Below this line is the material. Write out only its lines from the one containing "g_base g' = g_base" through the one containing "(forall k, g_ck g'", both kept, exactly.
** Information given follows **
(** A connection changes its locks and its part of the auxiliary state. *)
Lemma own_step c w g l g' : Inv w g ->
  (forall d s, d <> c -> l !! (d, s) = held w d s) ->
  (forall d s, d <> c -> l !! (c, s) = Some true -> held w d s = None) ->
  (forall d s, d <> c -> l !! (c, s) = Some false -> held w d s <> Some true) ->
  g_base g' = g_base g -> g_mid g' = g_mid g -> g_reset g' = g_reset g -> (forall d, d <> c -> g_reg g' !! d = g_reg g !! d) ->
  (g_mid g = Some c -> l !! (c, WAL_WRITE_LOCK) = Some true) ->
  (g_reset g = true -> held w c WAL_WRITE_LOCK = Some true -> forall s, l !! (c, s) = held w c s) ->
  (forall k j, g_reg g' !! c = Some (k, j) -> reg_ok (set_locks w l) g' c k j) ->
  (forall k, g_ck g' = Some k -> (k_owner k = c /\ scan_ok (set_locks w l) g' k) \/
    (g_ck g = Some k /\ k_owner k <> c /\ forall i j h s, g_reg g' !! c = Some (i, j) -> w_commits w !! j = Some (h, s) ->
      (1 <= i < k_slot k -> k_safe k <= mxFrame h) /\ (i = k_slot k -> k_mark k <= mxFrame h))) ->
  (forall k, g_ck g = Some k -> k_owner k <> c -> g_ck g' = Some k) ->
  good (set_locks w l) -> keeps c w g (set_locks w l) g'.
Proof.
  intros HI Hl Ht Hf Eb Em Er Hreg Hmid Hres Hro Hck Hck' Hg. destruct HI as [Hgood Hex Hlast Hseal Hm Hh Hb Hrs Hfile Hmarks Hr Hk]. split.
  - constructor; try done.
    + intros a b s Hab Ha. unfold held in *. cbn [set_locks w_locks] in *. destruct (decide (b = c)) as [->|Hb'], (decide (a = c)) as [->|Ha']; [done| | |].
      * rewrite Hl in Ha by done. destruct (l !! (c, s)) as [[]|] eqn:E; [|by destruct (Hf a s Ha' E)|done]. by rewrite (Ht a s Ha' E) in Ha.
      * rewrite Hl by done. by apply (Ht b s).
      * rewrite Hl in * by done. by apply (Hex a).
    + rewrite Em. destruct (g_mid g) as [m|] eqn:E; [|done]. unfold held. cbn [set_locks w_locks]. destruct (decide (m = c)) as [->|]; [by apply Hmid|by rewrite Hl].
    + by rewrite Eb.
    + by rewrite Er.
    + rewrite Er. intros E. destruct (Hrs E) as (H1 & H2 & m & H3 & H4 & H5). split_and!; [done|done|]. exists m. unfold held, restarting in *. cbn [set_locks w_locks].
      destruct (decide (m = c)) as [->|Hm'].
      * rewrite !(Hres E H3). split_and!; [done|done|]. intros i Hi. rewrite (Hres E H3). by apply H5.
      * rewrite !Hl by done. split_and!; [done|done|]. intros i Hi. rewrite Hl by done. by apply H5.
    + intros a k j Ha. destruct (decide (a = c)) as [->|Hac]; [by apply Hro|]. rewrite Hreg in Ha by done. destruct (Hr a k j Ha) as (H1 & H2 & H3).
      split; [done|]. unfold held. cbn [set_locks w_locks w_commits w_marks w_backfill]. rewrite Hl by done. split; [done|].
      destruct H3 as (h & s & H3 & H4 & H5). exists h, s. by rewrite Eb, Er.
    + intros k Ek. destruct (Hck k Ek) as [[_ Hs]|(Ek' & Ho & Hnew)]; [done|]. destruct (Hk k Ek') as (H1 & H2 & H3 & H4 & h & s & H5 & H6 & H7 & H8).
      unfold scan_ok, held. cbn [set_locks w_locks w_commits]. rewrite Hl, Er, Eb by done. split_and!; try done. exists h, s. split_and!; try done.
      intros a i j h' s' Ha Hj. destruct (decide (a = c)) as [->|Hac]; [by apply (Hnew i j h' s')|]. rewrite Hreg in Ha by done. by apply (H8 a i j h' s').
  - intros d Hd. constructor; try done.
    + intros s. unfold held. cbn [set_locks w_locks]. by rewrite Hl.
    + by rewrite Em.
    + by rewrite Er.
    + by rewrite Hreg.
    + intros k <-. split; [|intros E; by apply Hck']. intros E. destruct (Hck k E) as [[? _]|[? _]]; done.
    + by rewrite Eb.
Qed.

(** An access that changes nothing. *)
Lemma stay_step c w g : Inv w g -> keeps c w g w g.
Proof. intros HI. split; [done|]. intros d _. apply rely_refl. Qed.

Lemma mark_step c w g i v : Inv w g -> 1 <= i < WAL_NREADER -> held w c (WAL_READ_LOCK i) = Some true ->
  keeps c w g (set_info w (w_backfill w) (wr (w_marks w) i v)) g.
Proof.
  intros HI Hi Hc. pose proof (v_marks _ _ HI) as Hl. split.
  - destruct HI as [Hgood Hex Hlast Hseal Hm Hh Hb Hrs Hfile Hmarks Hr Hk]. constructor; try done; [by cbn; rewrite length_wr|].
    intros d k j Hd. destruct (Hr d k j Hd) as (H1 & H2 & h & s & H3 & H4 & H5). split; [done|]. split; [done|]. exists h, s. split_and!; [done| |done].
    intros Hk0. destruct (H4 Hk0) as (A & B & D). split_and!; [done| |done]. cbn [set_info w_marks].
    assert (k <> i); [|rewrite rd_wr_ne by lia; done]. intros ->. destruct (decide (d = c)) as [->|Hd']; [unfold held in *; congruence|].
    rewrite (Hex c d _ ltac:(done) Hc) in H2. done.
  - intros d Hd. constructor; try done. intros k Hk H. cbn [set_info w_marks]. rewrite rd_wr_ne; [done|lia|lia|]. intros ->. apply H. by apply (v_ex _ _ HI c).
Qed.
** End of Information given **
Answer for the task:
  g_base g' = g_base g -> g_mid g' = g_mid g -> g_reset g' = g_reset g -> (forall d, d <> c -> g_reg g' !! d = g_reg g !! d) ->
  (g_mid g = Some c -> l !! (c, WAL_WRITE_LOCK) = Some true) ->
  (g_reset g = true -> held w c WAL_WRITE_LOCK = Some true -> forall s, l !! (c, s) = held w c s) ->
  (forall k j, g_reg g' !! c = Some (k, j) -> reg_ok (set_locks w l) g' c k j) ->
  (forall k, g_ck g' = Some k -> (k_owner k = c /\ scan_ok (set_locks w l) g' k) \/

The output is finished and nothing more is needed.